How to complete this task: Among the lines below, restate word for word only those from the line with "for_each xs (fun k =>" through the line with "(i : string) (p : Z)", with both end lines kept.

=== Dataset ===

(** C3, amended.  For every ASCII Gemfile.lock made of a GEM section
    (resolved gems on four spaces, each followed by any nested or other
    lines), a PLATFORMS section and a DEPENDENCIES section: the result
    holds, in file order, one record per resolved gem, marked direct
    exactly when the DEPENDENCIES section names the gem, and the
    default mode keeps the direct ones only; a gem that occurs on a
    nested line only has no record in either mode.  So with rails and
    pg named under DEPENDENCIES: when the resolved gems are rails and
    pg, both modes return exactly rails and pg, both direct; when
    actionpack is a resolved gem as well, the default mode returns
    rails and pg and the transitive mode adds actionpack, not direct. *)
Theorem ParseGemfileLock_rails_pg :
  forall content options before gemHeader body platformsHeader middle depsHeader
         depBody ending,
  is_ascii content ->
  Split content [nl]
  = before ++ gemHeader :: map gemLineText body
    ++ platformsHeader :: middle ++ depsHeader :: depBody ++ ending ->
  Forall plainLine before ->
  TrimSpace gemHeader = "GEM" ->
  Forall gemLineOK body ->
  TrimSpace platformsHeader = "PLATFORMS" ->
  Forall plainLine middle ->
  TrimSpace depsHeader = "DEPENDENCIES" ->
  Forall (fun l => isSectionHeader l = false /\ TrimSpace l <> "GEM") depBody ->
  sectionEnd ending ->
  ParseGemfileLockWithOptions content options
  = gemRecords options (firstFields depBody) (gemSpecs body)
  /\ (has (firstFields depBody) "rails" = true ->
      has (firstFields depBody) "pg" = true ->
      has (firstFields depBody) "actionpack" = false ->
      (Permutation (map fst (gemSpecs body)) (textLines ["rails"; "pg"]) ->
       Permutation (map nameDirect (ParseGemfileLockWithOptions content options))
         [("rails" : gostring, true); ("pg" : gostring, true)])
      /\ (Permutation (map fst (gemSpecs body)) (textLines ["rails"; "pg"; "actionpack"]) ->
          Permutation (map nameDirect (ParseGemfileLockWithOptions content options))
            (if gemIncludeTransitive options
             then [("rails" : gostring, true); ("pg" : gostring, true);
                   ("actionpack" : gostring, false)]
             else [("rails" : gostring, true); ("pg" : gostring, true)]))).
Proof.
  intros content options before gemHeader body platformsHeader middle depsHeader
    depBody ending _ Hlines Hbefore Hgem Hbody Hplat Hmiddle Hdeps HdepBody Hend.
  assert (Hdirect : parseDirectDependencies (Split content [nl]) = firstFields depBody).
  { rewrite Hlines. unfold parseDirectDependencies.
    replace (before ++ gemHeader :: map gemLineText body
             ++ platformsHeader :: middle ++ depsHeader :: depBody ++ ending)
      with ((before ++ gemHeader :: map gemLineText body ++ platformsHeader :: middle)
            ++ depsHeader :: depBody ++ ending)
      by (rewrite <- !app_assoc; cbn [app]; rewrite <- !app_assoc; reflexivity).
    rewrite directDepsLoop_outside.
    - cbn [directDepsLoop]. rewrite Hdeps. cbn.
      rewrite directDepsLoop_inside
        by (eapply Forall_impl; [|exact HdepBody]; intros l Hl; apply Hl).
      cbn [app]. destruct ending as [|closing after]; [reflexivity|].
      destruct Hend as [Hc Hafter]. apply directDepsLoop_closed; [exact Hc|].
      eapply Forall_impl; [|exact Hafter]. intros l [_ Hl]. now apply eqs_neq.
    - apply Forall_app. split.
      + eapply Forall_impl; [|exact Hbefore]. intros l [_ Hl]. now apply eqs_neq.
      + constructor; [now rewrite Hgem|]. apply Forall_app. split.
        * apply Forall_forall. intros l Hl. apply in_map_iff in Hl.
          destruct Hl as [[name version|text] [<- Hin]].
          -- apply eqs_neq. apply specLine_trimmed. cbn. intuition discriminate.
          -- rewrite Forall_forall in Hbody. apply Hbody in Hin.
             apply eqs_neq. apply Hin.
        * constructor; [now rewrite Hplat|].
          eapply Forall_impl; [|exact Hmiddle]. intros l [_ Hl]. now apply eqs_neq. }
  assert (E : ParseGemfileLockWithOptions content options
              = gemRecords options (firstFields depBody) (gemSpecs body)).
  { unfold ParseGemfileLockWithOptions. rewrite Hdirect, Hlines.
    rewrite gemSpecsLoop_outside
      by (eapply Forall_impl; [|exact Hbefore]; intros l Hl; apply Hl).
    cbn [gemSpecsLoop]. rewrite Hgem. cbn.
    rewrite gemSpecsLoop_body by exact Hbody. cbn [app gemSpecsLoop].
    rewrite Hplat. cbn.
    rewrite <- (app_nil_r (middle ++ depsHeader :: depBody ++ ending)).
    rewrite gemSpecsLoop_outside; [reflexivity|].
    apply Forall_app. split.
    - eapply Forall_impl; [|exact Hmiddle]. intros l Hl. apply Hl.
    - constructor; [rewrite Hdeps; discriminate|]. apply Forall_app. split.
      + eapply Forall_impl; [|exact HdepBody]. intros l Hl. apply Hl.
      + destruct ending as [|closing after]; [constructor|].
        destruct Hend as [Hc Hafter]. constructor.
        * destruct Hc as [-> | ->]; discriminate.
        * eapply Forall_impl; [|exact Hafter]. intros l Hl. apply Hl. }
  split; [exact E|]. intros Hr Hp Ha. rewrite E, gemRecords_names. split.
  - intros HP.
    eapply Permutation_trans;
      [apply Permutation_filter_same, Permutation_map; exact HP|].
    cbn [textLines map filter snd]. rewrite Hr, Hp.
    rewrite !orb_true_r. apply Permutation_refl.
  - intros HP.
    eapply Permutation_trans;
      [apply Permutation_filter_same, Permutation_map; exact HP|].
    cbn [textLines map filter snd]. rewrite Hr, Hp, Ha.
    rewrite !orb_true_r, orb_false_r.
    destruct (gemIncludeTransitive options); apply Permutation_refl.
Qed.
(** X22.  The uptime shown by the monitor, for an uptime that is not
    negative: the days, hours, minutes and seconds add up to the whole
    seconds of the uptime, with the hours below 24 and the minutes and
    seconds below 60; the fraction of a second is never shown. *)
Theorem formatUptime_figures (seconds : Q) :
  (0 <= seconds)%Q ->
  let n := Qfloor seconds in
  86400 * uptime_days seconds + 3600 * uptime_hours seconds
    + 60 * uptime_minutes seconds + uptime_secs seconds = n
  /\ 0 <= uptime_days seconds
  /\ 0 <= uptime_hours seconds < 24
  /\ 0 <= uptime_minutes seconds < 60
  /\ 0 <= uptime_secs seconds < 60
  /\ formatUptime seconds = formatUptime (inject_Z n).
Proof.
  intros H n.
  assert (0 <= n) as Hn.
  { unfold n. change 0 with (Qfloor 0). apply Qfloor_resp_le. exact H. }
  assert (0 <= inject_Z n)%Q as Hq.
  { change 0%Q with (inject_Z 0). rewrite <- Zle_Qle. exact Hn. }
  destruct (uptime_figures seconds H) as (Hd & Hh & Hm & Hs).
  destruct (uptime_figures (inject_Z n) Hq) as (Hd' & Hh' & Hm' & Hs').
  rewrite Qfloor_Z in Hd', Hh', Hm', Hs'. fold n in Hd, Hh, Hm, Hs.
  refine (conj _ (conj _ (conj _ (conj _ (conj _ _))))).
  - rewrite Hd, Hh, Hm, Hs. clear - Hn. Z.div_mod_to_equations. lia.
  - rewrite Hd. clear - Hn. Z.div_mod_to_equations. lia.
  - rewrite Hh. clear - Hn. Z.div_mod_to_equations. lia.
  - rewrite Hm. clear - Hn. Z.div_mod_to_equations. lia.
  - rewrite Hs. clear - Hn. Z.div_mod_to_equations. lia.
  - unfold formatUptime. rewrite Hd, Hh, Hm, Hs, Hd', Hh', Hm', Hs'. reflexivity.
Qed.

Lemma formatUptime_figures_witness :
  formatUptime (183845 # 2) = "1d 1h 32m"
  /\ 86400 * uptime_days (183845 # 2) + 3600 * uptime_hours (183845 # 2)
       + 60 * uptime_minutes (183845 # 2) + uptime_secs (183845 # 2) = 91922.
Proof.
  split; [reflexivity|].
  apply (formatUptime_figures (183845 # 2)). unfold Qle. simpl. lia.
Defined.

(* ===================================================================== *)
(** ** The progress column *)
(* ===================================================================== *)

Lemma shows_sleep (i : string) (p d : Z) : preserves (shows_progress i p) (sleep d).
Proof. intros w H. exact H. Qed.

Lemma shows_marked_active (i : string) (job : Job) (w : World) (r : TaskRow) :
  faults w = [] -> lookup i w = Some r ->
  shows_progress i (progress r) (marked_active i job w).
Proof.
  intros Hf Hr. split; [exact Hf|].
  unfold marked_active. rewrite lookup_updated, Hr. simpl.
  unfold lookup in Hr. apply find_some in Hr. destruct Hr as [_ Hid].
  rewrite Hid. eexists. split; reflexivity.
Qed.

Lemma shows_report (i : string) (p pct d : Z) (w : World) :
  shows_progress i p w ->
  progress_allowed (progress_patch pct) = true ->
  exists w',
    (updateTaskStatus i active (progress_patch pct) ;; sleep d) w = (Ok tt, w')
    /\ shows_progress i pct w'.
Proof.
  intros [Hf (r & Hr & Hp)] Hok.
  unfold bind. rewrite (updateTaskStatus_ok i active _ w Hf Hok).
  unfold sleep. eexists. split; [reflexivity|].
  split; [exact Hf|].
  pose proof (lookup_updated i i (clock w) active (progress_patch pct) w) as Hl.
  rewrite Hr in Hl. simpl in Hl.
  unfold lookup in Hr. apply find_some in Hr. destruct Hr as [_ Hid].
  rewrite Hid in Hl. eexists. split; [exact Hl | reflexivity].
Qed.

Lemma last_any_default {A} (l : list A) (a d d' : A) :
  last (a :: l) d = last (a :: l) d'.
Proof.
  revert a. induction l as [|b l IH]; intro a; [reflexivity|].
  change (last (b :: l) d = last (b :: l) d'). apply IH.
Qed.

Lemma progress_loop (i : string) (total : Z) (c : Chance) (xs : list nat) :
  (forall k, In k xs -> progress_allowed (progress_patch (percent k total)) = true) ->
  forall (p : Z) (w : World),
  shows_progress i p w ->
  exists w',
    for_each xs (fun k =>
      updateTaskStatus i active (progress_patch (percent k total)) ;;
      sleep (delay k c)) w = (Ok tt, w')
    /\ shows_progress i (last (map (fun k => percent k total) xs) p) w'.
Proof.
  induction xs as [|x rest IH]; intros Hall p w Hs.
  - exists w. split; [reflexivity | exact Hs].
  - destruct (shows_report i p (percent x total) (delay x c) w Hs
                (Hall x (or_introl eq_refl))) as (w1 & Heq & Hs1).
    destruct (IH (fun k Hk => Hall k (or_intror Hk)) (percent x total) w1 Hs1)
      as (w2 & Heq2 & Hs2).
    exists w2. split.
    + cbn [for_each]. unfold bind at 1. rewrite Heq. exact Heq2.
    + cbn [map]. destruct rest as [|y rest']; [exact Hs2|].
      cbn [map] in Hs2.
      rewrite (last_any_default _ (percent y total) (percent x total) p) in Hs2.
      exact Hs2.
Qed.

Lemma upto_allowed (total : Z) (k : nat) :
  In k (upto total) -> progress_allowed (progress_patch (percent k total)) = true.
Proof.
  unfold upto. intro H. apply in_seq in H.
  assert (0 < total /\ Z.of_nat k < total) as [Ht Hk] by lia.
  pose proof (percent_range total k Ht Hk).
  unfold progress_allowed, progress_patch, between. simpl.
  apply andb_true_intro. split; apply Z.leb_le; lia.
Qed.

Lemma last_report (total p : Z) :
  0 < total -> last (map (fun k => percent k total) (upto total)) p = 100.
Proof.
  intro Ht. unfold upto.
  destruct (Z.to_nat total) as [|m] eqn:E; [lia|].
  rewrite seq_S, map_app. cbn [map]. rewrite last_last.
  rewrite Nat.add_0_l. apply percent_last; lia.
Qed.

Lemma attempt_final_progress (job : Job) (work : M Json) (w : World)
    (i : string) (p : Z) :
  faults w = [] ->
  t_id (job_data job) = Some i ->
  shows_progress i p (snd (work (marked_active i job w))) ->
  exists r',
    lookup i (snd (attempt job work w)) = Some r' /\ progress r' = p.
Proof.
  intros Hf Hid.
  destruct (work (marked_active i job w)) as [[d|e] w2] eqn:Ework;
    intros [Hf2 (r2 & Hr2 & Hp2)]; cbn [snd] in *;
    pose proof (lookup_some_existsb i w2 r2 Hr2) as Hex;
    [rewrite (attempt_ok_world job work w w2 i d Hf Hid Ework Hf2 Hex)
    |rewrite (attempt_throw_path job work w w2 i e Hf Hid Ework Hf2 Hex)];
    cbn [snd];
    match goal with
    | |- context [updated_rows i ?t ?st ?pa (tasks w2)] =>
        pose proof (lookup_updated i i t st pa w2) as Hl
    end;
    rewrite Hr2 in Hl; simpl in Hl;
    unfold lookup in Hr2; apply find_some in Hr2; destruct Hr2 as [_ Hid2];
    rewrite Hid2 in Hl; eexists; (split; [exact Hl | exact Hp2]).
Qed.
Lemma parse_number_positive (neg : bool) (p : positive) (rest : string) :
  closes rest →
  parse_number neg (pretty (Npos p) +:+ rest)
  = Ok (JInt (if neg then Z.neg p else Z.pos p), rest).
Proof.
  intros Hrest.
  destruct (pretty_N_go_digits (Npos p) ltac:(lia))
    as (c & tl & m & Hgo & Hc & Hparse).
  change (pretty (Npos p)) with (pretty_N_go (Npos p) "").
  rewrite Hgo, append_nil_r, append_cons.
  unfold parse_number, is_digit.
  destruct (N.leb_spec 48 (N_of_ascii c)); [|lia].
  destruct (N.leb_spec (N_of_ascii c) 57); [|lia].
  cbn [andb].
  destruct (N.eqb_spec (N_of_ascii c) 48); [lia|].
  rewrite Hparse, closes_not_digit by done.
  rewrite Z.mul_0_l, Z.add_0_l.
  rewrite closes_ends_number by done.
  by destruct neg.
Qed.

(** Settles the tests the parser makes on the code of a character [c]
    that is known to lie in a range. *)
Ltac decide_char c :=
  repeat first
    [ progress cbn [orb andb]
    | match goal with
      | |- context [(N_of_ascii c =? ?k)%N] =>
          destruct (N.eqb_spec (N_of_ascii c) k); [lia|]
      | |- context [(?k <=? N_of_ascii c)%N] =>
          destruct (N.leb_spec k (N_of_ascii c)); [|lia]
      | |- context [(N_of_ascii c <=? ?k)%N] =>
          destruct (N.leb_spec (N_of_ascii c) k); [|lia]
      end ].

(** The first character of a number tells [parse_value] what it is. *)
Lemma parse_value_int (fuel : nat) (z : Z) (rest : string) :
  closes rest →
  parse_value (S fuel) (pretty z +:+ rest) = Ok (JInt z, rest).
Proof.
  intros Hrest. destruct z as [|p|p].
  - change (pretty 0) with "0". rewrite append_cons, append_nil_l.
    destruct Hrest as [-> | (c & tl & -> & [-> | [-> | ->]])]; reflexivity.
  - change (pretty (Z.pos p)) with (pretty (Npos p)).
    pose proof (parse_number_positive false p rest Hrest) as Hnum.
    destruct (pretty_N_go_digits (Npos p) ltac:(lia))
      as (c & tl & m & Hgo & Hc & _).
    change (pretty (Npos p)) with (pretty_N_go (Npos p) "") in *.
    rewrite Hgo, append_nil_r, append_cons in *.
    cbn [parse_value skip_ws]. unfold is_ws, is_digit.
    decide_char c. exact Hnum.
  - change (pretty (Z.neg p)) with ("-" +:+ pretty (Npos p)).
    pose proof (parse_number_positive true p rest Hrest) as Hnum.
    destruct (pretty_N_go_digits (Npos p) ltac:(lia))
      as (c & tl & m & Hgo & Hc & _).
    change (pretty (Npos p)) with (pretty_N_go (Npos p) "") in *.
    rewrite Hgo, append_nil_r, append_cons in Hnum.
    rewrite Hgo, append_nil_r, !append_cons, append_nil_l, append_cons.
    change (parse_value (S fuel) (String "-" (String c (tl +:+ rest))))
      with (match expect_lit "Infinity" (String c (tl +:+ rest)) with
            | Some _ => Raise Unmodelled
            | None => parse_number true (String c (tl +:+ rest))
            end).
    cbn [expect_lit].
    destruct (decide ("I"%char = c)) as [<-|_]; [cbn in Hc; lia|].
    exact Hnum.
Qed.

(** *** Arrays and objects *)

Ltac norm_append :=
  repeat first [rewrite append_assoc | rewrite append_cons
               | rewrite append_nil_l].

Lemma skip_ws_not_ws (c : ascii) (s : string) :
  is_ws c = false → skip_ws (String c s) = String c s.
Proof. intros Hc. cbn [skip_ws]. by rewrite Hc. Qed.

Lemma parse_value_str (fuel : nat) (s rest : string) :
  parse_value (S fuel) (json_quote s +:+ rest) = Ok (JStr s, rest).
Proof.
  unfold json_quote. norm_append.
  change (parse_value (S fuel) (String dquote ?x))
    with ('(str, r) ← parse_string_body x; Ok (JStr str, r)).
  by rewrite parse_string_body_escape.
Qed.

Lemma parse_value_bracket (fuel : nat) (s : string) :
  parse_value (S fuel) (String "[" s)
  = match skip_ws s with
    | String c' rest =>
        if (N_of_ascii c' =? 93)%N then Ok (JArr [], rest)
        else parse_elems fuel s []
    | EmptyString => Raise ValueError
    end.
Proof. reflexivity. Qed.

Lemma parse_value_brace (fuel : nat) (s : string) :
  parse_value (S fuel) (String "{" s)
  = match skip_ws s with
    | String c' rest =>
        if (N_of_ascii c' =? 125)%N then Ok (JObj [], rest)
        else parse_members fuel s []
    | EmptyString => Raise ValueError
    end.
Proof. reflexivity. Qed.

Lemma parse_elems_comma (fuel : nat) (x R : string) (acc : list json)
    (v : json) :
  parse_value fuel x = Ok (v, String "," R) →
  parse_elems (S fuel) x acc = parse_elems fuel R (acc ++ [v]).
Proof. intros Hv. cbn [parse_elems]. rewrite Hv. reflexivity. Qed.

Lemma parse_elems_close (fuel : nat) (x R : string) (acc : list json)
    (v : json) :
  parse_value fuel x = Ok (v, String "]" R) →
  parse_elems (S fuel) x acc = Ok (JArr (acc ++ [v]), R).
Proof. intros Hv. cbn [parse_elems]. rewrite Hv. reflexivity. Qed.

Lemma parse_members_key (fuel : nat) (k R : string)
    (acc : list (string * json)) :
  parse_members (S fuel)
    (String dquote (json_escape k +:+ String dquote (String ":" R))) acc
  = '(v, rest2) ← parse_value fuel R;
    match skip_ws rest2 with
    | String c2 rest3 =>
        let n := N_of_ascii c2 in
        if (n =? 44)%N then parse_members fuel rest3 (dict_set k v acc)
        else if (n =? 125)%N then Ok (JObj (dict_set k v acc), rest3)
        else Raise ValueError
    | EmptyString => Raise ValueError
    end.
Proof.
  change (parse_members (S fuel) (String dquote ?x) acc)
    with ('(k, rest) ← parse_string_body x;
          match skip_ws rest with
          | String c rest' =>
              if (N_of_ascii c =? 58)%N then
                '(v, rest2) ← parse_value fuel rest';
                match skip_ws rest2 with
                | String c2 rest3 =>
                    let n := N_of_ascii c2 in
                    if (n =? 44)%N
                    then parse_members fuel rest3 (dict_set k v acc)
                    else if (n =? 125)%N
                    then Ok (JObj (dict_set k v acc), rest3)
                    else Raise ValueError
                | EmptyString => Raise ValueError
                end
              else Raise ValueError
          | EmptyString => Raise ValueError
          end).
  rewrite parse_string_body_escape. reflexivity.
Qed.

Lemma parse_members_comma (fuel : nat) (k R R2 : string)
    (acc : list (string * json)) (v : json) :
  parse_value fuel R = Ok (v, String "," R2) →
  parse_members (S fuel)
    (String dquote (json_escape k +:+ String dquote (String ":" R))) acc
  = parse_members fuel R2 (dict_set k v acc).
Proof. intros Hv. rewrite parse_members_key, Hv. reflexivity. Qed.

Lemma parse_members_close (fuel : nat) (k R R2 : string)
    (acc : list (string * json)) (v : json) :
  parse_value fuel R = Ok (v, String "}" R2) →
  parse_members (S fuel)
    (String dquote (json_escape k +:+ String dquote (String ":" R))) acc
  = Ok (JObj (dict_set k v acc), R2).
Proof. intros Hv. rewrite parse_members_key, Hv. reflexivity. Qed.

(** The text of a value starts with a character that is neither white
    space nor a closing bracket. *)
Lemma json_dumps_head (j : json) :
  ∃ c tl, json_dumps j = String c tl
          ∧ is_ws c = false ∧ (N_of_ascii c =? 93)%N = false.
Proof.
  destruct j as [|[]|z|s|l|d]; try (by eexists _, _).
  destruct z as [|p|p].
  - by eexists _, _.
  - destruct (pretty_N_go_digits (Npos p) ltac:(lia))
        as (c & tl & m & Hgo & Hc & _).
    exists c, tl. cbn [json_dumps].
    change (pretty (Z.pos p)) with (pretty_N_go (Npos p) "").
    rewrite Hgo, append_nil_r. split; [done|].
    unfold is_ws. by decide_char c.
  - by eexists _, _.
Qed.

Lemma sum_with_cons {A} (f : A → nat) (x : A) (l : list A) :
  sum_with f (x :: l) = (f x + sum_with f l)%nat.
Proof. reflexivity. Qed.

Lemma dict_set_fresh {V} (k : string) (v : V) (acc : list (string * V)) :
  k ∉ acc.*1 → dict_set k v acc = acc ++ [(k, v)].
Proof.
  induction acc as [|[k' v'] acc IH]; [done|].
  cbn [fmap list_fmap fst]. rewrite not_elem_of_cons. intros [Hne Hn].
  cbn [dict_set]. destruct (decide (k = k')) as [|_]; [done|].
  by rewrite IH.
Qed.

Lemma closes_comma (R : string) : closes (String "," R).
Proof. right. exists ","%char, R. split; [done|]. by left. Qed.

Lemma closes_bracket (R : string) : closes (String "]" R).
Proof. right. exists "]"%char, R. split; [done|]. right. by left. Qed.

Lemma closes_brace (R : string) : closes (String "}" R).
Proof. right. exists "}"%char, R. split; [done|]. right. by right. Qed.

Lemma parse_elems_dumps (l : list json) :
  Forall reads_back l → l ≠ [] →
  ∀ fuel acc rest,
    (sum_with (λ x, S (parse_fuel x)) l ≤ fuel)%nat →
    parse_elems fuel (join_comma (map json_dumps l) +:+ String "]" rest) acc
    = Ok (JArr (acc ++ map canonical l), rest).
Proof.
  induction 1 as [|x l Hx Hl IH]; [done|]. intros _ fuel acc rest Hfuel.
  rewrite sum_with_cons in Hfuel.
  destruct fuel as [|fuel]; [lia|].
  destruct l as [|y l].
  - cbn [map join_comma].
    rewrite (parse_elems_close _ _ rest _ (canonical x)); [done|].
    apply Hx; [lia|apply closes_bracket].
  - change (join_comma (map json_dumps (x :: y :: l)))
      with (json_dumps x +:+ "," +:+ join_comma (map json_dumps (y :: l))).
    norm_append.
    erewrite parse_elems_comma;
      [|apply Hx; [lia|apply closes_comma]].
    rewrite IH by (done || lia).
    by rewrite <- app_assoc.
Qed.

Lemma parse_members_dumps (m : list (string * json)) :
  Forall (λ kv, reads_back kv.2) m → m ≠ [] →
  ∀ fuel acc rest,
    NoDup (acc.*1 ++ m.*1) →
    (sum_with (λ kv : string * json, S (parse_fuel kv.2)) m ≤ fuel)%nat →
    parse_members fuel
      (join_comma (map (λ kv : string * json,
                          json_quote kv.1 +:+ ":" +:+ json_dumps kv.2) m)
       +:+ String "}" rest) acc
    = Ok (JObj (acc ++ map (λ kv : string * json, (kv.1, canonical kv.2)) m),
          rest).
Proof.
  induction 1 as [|[k v] m Hx Hm IH]; [done|].
  intros _ fuel acc rest Hnd Hfuel.
  rewrite sum_with_cons in Hfuel. cbn [snd] in Hx, Hfuel.
  destruct fuel as [|fuel]; [lia|].
  assert (k ∉ acc.*1) as Hfresh.
  { apply NoDup_app in Hnd as (_ & Hdisj & _). intros Hin.
    apply (Hdisj k Hin). cbn [fmap list_fmap fst]. by left. }
  destruct m as [|y m].
  - cbn [map join_comma fst snd]. unfold json_quote. norm_append.
    erewrite parse_members_close;
      [|apply Hx; [lia|apply closes_brace]].
    by rewrite dict_set_fresh.
  - set (f := λ kv : string * json,
                json_quote kv.1 +:+ ":" +:+ json_dumps kv.2).
    change (join_comma (map f ((k, v) :: y :: m)))
      with ((json_quote k +:+ ":" +:+ json_dumps v) +:+ ","
            +:+ join_comma (map f (y :: m))).
    unfold json_quote. norm_append.
    erewrite parse_members_comma;
      [|apply Hx; [lia|apply closes_comma]].
    rewrite dict_set_fresh by done.
    rewrite IH; [by rewrite <- app_assoc|done| |lia].
    rewrite fmap_app. cbn [fmap list_fmap fst]. rewrite <- app_assoc.
    exact Hnd.
Qed.

(** Sorting the members and converting their values commute. *)
Lemma insert_sorted_map (f : json → string) (kv : string * json)
    (l : list (string * json)) :
  insert_sorted (kv.1, f kv.2)
    (map (λ kv : string * json, (kv.1, f kv.2)) l)
  = map (λ kv : string * json, (kv.1, f kv.2)) (insert_member kv l).
Proof.
  induction l as [|kv' l IH]; [done|].
  cbn [map insert_sorted insert_member fst].
  destruct (String.leb kv.1 kv'.1); [done|].
  cbn [map]. by rewrite IH.
Qed.

Lemma sort_keys_map (f : json → string) (l : list (string * json)) :
  sort_keys (map (λ kv : string * json, (kv.1, f kv.2)) l)
  = map (λ kv : string * json, (kv.1, f kv.2)) (sort_members l).
Proof.
  induction l as [|kv l IH]; [done|].
  unfold sort_keys, sort_members in *. cbn [map foldr].
  by rewrite IH, insert_sorted_map.
Qed.

Lemma insert_member_map (f : json → json) (kv : string * json)
    (l : list (string * json)) :
  insert_member (kv.1, f kv.2)
    (map (λ kv : string * json, (kv.1, f kv.2)) l)
  = map (λ kv : string * json, (kv.1, f kv.2)) (insert_member kv l).
Proof.
  induction l as [|kv' l IH]; [done|].
  cbn [map insert_member fst].
  destruct (String.leb kv.1 kv'.1); [done|].
  cbn [map]. by rewrite IH.
Qed.
Definition list_init (basename : string) : SoftwareList :=
  let '(grouping, has_underscore, software_type) :=
    Py.partition "_" basename in
  {| list_basename := basename;
     grouping := grouping;
     type := if Py.truthy has_underscore then Some software_type
             else None |}.

(** What the play time properties read of a [Software]; [software_list]
    is its attribute [list]. *)
Record Software : Type := {
  software_list : SoftwareList;
  basename : string;
  settings : MAMESettings;
}.

(** [Software._timer_db_row] *)
Definition _timer_db_row (w : World) (self : Software)
  : result (option TimerDBRow) :=
  match timer_db_path (settings self) with
  | None => Ok None
  | Some path =>
      db ← try_load_timer_db w path;
      match (db : option TimerDB) with
      | None => Ok None
      | Some db =>
          Ok (TimerDb.software db
                !! (list_basename (software_list self), basename self))
      end
  end.

(** [Software.total_time_played] *)
Definition total_time_played (w : World) (self : Software)
  : result timedelta :=
  time_played ← _timer_db_row w self;
  match (time_played : option TimerDBRow) with
  | Some time_played => Ok (total_time time_played)
  | None => Ok timedelta_zero
  end.

(** [Software.play_count] *)
Definition play_count (w : World) (self : Software) : result Z :=
  time_played ← _timer_db_row w self;
  match (time_played : option TimerDBRow) with
  | Some time_played => Ok (TimerDb.play_count time_played)
  | None => Ok 0%Z
  end.

(** [Software.total_time_emulated] *)
Definition total_time_emulated (w : World) (self : Software)
  : result timedelta :=
  time_played ← _timer_db_row w self;
  match (time_played : option TimerDBRow) with
  | Some time_played => Ok (emulated_time time_played)
  | None => Ok timedelta_zero
  end.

===

Output for this task:
    for_each xs (fun k =>
      updateTaskStatus i active (progress_patch (percent k total)) ;;
      sleep (delay k c)) w = (Ok tt, w')
    /\ shows_progress i (last (map (fun k => percent k total) xs) p) w'.
Proof.
  induction xs as [|x rest IH]; intros Hall p w Hs.
  - exists w. split; [reflexivity | exact Hs].
  - destruct (shows_report i p (percent x total) (delay x c) w Hs
                (Hall x (or_introl eq_refl))) as (w1 & Heq & Hs1).
    destruct (IH (fun k Hk => Hall k (or_intror Hk)) (percent x total) w1 Hs1)
      as (w2 & Heq2 & Hs2).
    exists w2. split.
    + cbn [for_each]. unfold bind at 1. rewrite Heq. exact Heq2.
    + cbn [map]. destruct rest as [|y rest']; [exact Hs2|].
      cbn [map] in Hs2.
      rewrite (last_any_default _ (percent y total) (percent x total) p) in Hs2.
      exact Hs2.
Qed.

Lemma upto_allowed (total : Z) (k : nat) :
  In k (upto total) -> progress_allowed (progress_patch (percent k total)) = true.
Proof.
  unfold upto. intro H. apply in_seq in H.
  assert (0 < total /\ Z.of_nat k < total) as [Ht Hk] by lia.
  pose proof (percent_range total k Ht Hk).
  unfold progress_allowed, progress_patch, between. simpl.
  apply andb_true_intro. split; apply Z.leb_le; lia.
Qed.

Lemma last_report (total p : Z) :
  0 < total -> last (map (fun k => percent k total) (upto total)) p = 100.
Proof.
  intro Ht. unfold upto.
  destruct (Z.to_nat total) as [|m] eqn:E; [lia|].
  rewrite seq_S, map_app. cbn [map]. rewrite last_last.
  rewrite Nat.add_0_l. apply percent_last; lia.
Qed.

Lemma attempt_final_progress (job : Job) (work : M Json) (w : World)
    (i : string) (p : Z) :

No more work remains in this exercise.